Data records
═══
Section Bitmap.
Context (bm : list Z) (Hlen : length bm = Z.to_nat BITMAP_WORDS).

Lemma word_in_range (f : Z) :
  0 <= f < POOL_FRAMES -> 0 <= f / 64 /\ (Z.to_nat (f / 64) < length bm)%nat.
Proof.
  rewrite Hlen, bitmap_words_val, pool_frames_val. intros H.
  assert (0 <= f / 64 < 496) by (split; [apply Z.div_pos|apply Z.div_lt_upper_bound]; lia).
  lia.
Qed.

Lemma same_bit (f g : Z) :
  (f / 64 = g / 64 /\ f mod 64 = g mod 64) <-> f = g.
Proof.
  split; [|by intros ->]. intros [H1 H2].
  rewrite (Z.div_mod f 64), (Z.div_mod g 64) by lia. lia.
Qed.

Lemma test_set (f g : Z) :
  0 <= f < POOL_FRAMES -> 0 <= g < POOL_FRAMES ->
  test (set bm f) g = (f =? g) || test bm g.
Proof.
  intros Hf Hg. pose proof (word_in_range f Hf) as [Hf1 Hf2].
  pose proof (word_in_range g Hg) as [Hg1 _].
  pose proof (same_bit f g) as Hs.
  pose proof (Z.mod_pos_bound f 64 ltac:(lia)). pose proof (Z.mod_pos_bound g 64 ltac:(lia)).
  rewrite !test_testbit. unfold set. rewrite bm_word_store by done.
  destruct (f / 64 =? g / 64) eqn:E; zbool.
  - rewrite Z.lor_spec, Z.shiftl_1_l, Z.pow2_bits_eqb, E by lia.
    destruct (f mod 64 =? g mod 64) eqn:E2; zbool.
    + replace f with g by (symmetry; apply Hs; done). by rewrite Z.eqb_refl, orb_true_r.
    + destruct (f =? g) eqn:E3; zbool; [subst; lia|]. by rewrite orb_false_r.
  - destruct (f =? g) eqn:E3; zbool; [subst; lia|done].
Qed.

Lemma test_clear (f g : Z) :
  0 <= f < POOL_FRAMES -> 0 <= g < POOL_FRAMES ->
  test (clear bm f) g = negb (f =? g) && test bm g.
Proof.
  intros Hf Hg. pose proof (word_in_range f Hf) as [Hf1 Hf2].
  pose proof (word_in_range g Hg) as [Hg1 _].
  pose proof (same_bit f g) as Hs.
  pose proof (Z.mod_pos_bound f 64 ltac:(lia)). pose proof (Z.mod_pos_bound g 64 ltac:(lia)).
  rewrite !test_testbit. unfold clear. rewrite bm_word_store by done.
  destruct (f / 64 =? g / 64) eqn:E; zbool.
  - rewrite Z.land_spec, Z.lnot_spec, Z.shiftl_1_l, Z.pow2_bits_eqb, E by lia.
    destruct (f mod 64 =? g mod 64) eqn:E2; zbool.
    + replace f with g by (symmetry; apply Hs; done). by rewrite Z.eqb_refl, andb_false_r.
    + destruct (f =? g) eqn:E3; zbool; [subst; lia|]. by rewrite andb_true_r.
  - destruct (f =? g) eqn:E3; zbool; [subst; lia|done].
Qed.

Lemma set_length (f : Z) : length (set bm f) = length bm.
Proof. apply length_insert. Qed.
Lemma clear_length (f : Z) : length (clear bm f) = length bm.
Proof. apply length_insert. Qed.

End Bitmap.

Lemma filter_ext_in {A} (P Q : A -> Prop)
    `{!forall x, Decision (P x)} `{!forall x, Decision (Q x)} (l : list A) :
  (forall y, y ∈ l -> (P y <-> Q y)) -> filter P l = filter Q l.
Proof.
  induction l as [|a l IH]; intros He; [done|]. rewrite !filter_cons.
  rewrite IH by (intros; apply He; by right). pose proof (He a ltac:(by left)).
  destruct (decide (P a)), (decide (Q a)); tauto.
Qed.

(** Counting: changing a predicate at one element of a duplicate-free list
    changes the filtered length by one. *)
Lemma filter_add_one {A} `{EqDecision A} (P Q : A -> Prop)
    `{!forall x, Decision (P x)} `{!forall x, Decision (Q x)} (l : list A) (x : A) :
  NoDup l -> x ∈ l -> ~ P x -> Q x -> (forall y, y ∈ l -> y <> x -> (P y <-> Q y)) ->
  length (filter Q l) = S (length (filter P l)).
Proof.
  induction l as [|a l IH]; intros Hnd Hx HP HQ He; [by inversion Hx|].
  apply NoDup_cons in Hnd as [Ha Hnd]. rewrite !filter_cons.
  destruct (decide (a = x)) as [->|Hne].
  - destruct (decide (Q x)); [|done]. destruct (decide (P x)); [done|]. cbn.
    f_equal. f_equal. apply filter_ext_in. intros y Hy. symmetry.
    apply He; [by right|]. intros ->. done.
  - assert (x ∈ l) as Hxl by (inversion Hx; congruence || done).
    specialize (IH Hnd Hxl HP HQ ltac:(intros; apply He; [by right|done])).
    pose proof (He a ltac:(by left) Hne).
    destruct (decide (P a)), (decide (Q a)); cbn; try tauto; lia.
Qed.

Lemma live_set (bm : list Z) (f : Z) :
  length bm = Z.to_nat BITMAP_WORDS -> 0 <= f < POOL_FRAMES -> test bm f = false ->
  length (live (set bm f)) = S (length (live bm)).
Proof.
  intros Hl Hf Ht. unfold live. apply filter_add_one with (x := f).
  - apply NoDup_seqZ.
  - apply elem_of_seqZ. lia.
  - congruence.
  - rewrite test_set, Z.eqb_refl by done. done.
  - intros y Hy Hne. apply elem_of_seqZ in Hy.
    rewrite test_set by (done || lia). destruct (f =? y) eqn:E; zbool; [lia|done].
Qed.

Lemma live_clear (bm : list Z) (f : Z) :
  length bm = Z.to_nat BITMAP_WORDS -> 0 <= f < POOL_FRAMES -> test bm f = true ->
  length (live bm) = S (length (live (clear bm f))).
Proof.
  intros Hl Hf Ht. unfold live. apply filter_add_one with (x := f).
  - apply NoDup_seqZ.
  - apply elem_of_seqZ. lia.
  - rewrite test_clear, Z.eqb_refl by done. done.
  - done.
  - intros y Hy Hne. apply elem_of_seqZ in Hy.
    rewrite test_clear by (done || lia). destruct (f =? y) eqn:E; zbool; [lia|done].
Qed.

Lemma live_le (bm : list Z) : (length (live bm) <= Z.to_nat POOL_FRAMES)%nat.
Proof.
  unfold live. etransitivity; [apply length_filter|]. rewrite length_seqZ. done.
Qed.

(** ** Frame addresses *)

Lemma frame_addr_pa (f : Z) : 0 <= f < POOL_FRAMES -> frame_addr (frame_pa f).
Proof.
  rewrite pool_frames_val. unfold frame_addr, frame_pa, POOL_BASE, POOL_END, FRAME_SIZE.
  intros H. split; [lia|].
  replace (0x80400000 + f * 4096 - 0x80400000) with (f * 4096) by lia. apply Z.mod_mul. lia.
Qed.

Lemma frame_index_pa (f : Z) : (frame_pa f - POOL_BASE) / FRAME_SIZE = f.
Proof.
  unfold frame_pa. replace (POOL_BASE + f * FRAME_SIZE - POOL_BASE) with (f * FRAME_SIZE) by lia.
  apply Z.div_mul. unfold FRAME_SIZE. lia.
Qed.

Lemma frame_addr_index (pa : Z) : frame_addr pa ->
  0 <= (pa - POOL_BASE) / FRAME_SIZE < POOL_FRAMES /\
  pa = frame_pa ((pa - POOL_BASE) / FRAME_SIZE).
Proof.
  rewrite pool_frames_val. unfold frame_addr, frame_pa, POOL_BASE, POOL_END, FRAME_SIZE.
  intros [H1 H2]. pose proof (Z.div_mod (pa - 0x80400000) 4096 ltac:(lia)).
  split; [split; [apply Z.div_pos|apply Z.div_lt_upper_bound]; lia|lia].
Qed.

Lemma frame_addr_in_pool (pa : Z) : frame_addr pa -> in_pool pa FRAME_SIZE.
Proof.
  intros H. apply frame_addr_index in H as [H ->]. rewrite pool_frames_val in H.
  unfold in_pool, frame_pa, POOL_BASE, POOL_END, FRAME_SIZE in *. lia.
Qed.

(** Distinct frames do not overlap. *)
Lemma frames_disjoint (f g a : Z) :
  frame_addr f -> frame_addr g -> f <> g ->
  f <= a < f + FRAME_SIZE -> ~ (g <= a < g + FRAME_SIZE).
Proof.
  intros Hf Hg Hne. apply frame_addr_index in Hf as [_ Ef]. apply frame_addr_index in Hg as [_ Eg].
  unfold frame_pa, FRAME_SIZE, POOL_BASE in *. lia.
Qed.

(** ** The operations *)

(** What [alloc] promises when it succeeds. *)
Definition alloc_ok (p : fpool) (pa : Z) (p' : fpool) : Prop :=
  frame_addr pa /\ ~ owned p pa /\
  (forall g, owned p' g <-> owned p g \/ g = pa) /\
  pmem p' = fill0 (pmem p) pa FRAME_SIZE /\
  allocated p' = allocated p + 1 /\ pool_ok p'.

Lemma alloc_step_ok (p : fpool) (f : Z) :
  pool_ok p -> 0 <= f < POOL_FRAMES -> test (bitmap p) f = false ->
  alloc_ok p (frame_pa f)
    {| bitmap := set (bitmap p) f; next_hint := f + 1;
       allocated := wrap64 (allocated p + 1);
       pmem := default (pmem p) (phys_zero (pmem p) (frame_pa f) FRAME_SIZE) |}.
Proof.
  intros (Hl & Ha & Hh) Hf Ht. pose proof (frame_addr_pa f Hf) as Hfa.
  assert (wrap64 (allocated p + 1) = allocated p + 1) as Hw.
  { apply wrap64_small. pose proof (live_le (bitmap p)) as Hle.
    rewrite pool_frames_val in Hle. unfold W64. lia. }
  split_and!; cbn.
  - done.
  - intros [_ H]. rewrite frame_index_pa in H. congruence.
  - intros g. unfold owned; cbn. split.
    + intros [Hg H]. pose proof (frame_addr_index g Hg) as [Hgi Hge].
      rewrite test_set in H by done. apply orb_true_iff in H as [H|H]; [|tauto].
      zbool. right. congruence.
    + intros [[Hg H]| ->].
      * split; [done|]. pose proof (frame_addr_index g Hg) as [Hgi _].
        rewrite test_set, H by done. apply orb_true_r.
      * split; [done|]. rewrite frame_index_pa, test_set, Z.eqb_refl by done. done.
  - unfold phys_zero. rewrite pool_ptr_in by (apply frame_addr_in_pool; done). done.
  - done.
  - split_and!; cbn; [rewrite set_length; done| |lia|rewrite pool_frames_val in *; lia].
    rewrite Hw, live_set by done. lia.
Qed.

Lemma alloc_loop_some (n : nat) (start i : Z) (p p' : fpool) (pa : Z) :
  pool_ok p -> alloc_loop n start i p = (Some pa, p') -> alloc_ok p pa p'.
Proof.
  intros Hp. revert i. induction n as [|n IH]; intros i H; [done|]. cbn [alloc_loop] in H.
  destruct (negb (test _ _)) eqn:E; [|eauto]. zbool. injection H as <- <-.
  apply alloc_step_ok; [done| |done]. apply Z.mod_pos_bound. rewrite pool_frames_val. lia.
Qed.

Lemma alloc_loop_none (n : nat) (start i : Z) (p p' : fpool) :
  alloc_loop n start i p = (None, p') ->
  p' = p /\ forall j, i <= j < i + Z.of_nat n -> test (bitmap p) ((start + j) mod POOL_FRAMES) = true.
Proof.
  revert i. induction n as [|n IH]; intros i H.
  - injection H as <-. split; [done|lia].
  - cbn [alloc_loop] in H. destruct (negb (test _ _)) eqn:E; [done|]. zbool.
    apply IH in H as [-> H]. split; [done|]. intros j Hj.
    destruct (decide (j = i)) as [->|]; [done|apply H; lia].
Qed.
═══
#### [WHAT THE EXERCISE ASKS]
The lines running from the start of the data through the one that contains "split; [|by intros ->]. intros [H1 H2]." should be reproduced exactly, and only those.

#### [RESPONSE TO THE TASK]
Section Bitmap.
Context (bm : list Z) (Hlen : length bm = Z.to_nat BITMAP_WORDS).

Lemma word_in_range (f : Z) :
  0 <= f < POOL_FRAMES -> 0 <= f / 64 /\ (Z.to_nat (f / 64) < length bm)%nat.
Proof.
  rewrite Hlen, bitmap_words_val, pool_frames_val. intros H.
  assert (0 <= f / 64 < 496) by (split; [apply Z.div_pos|apply Z.div_lt_upper_bound]; lia).
  lia.
Qed.

Lemma same_bit (f g : Z) :
  (f / 64 = g / 64 /\ f mod 64 = g mod 64) <-> f = g.
Proof.
  split; [|by intros ->]. intros [H1 H2].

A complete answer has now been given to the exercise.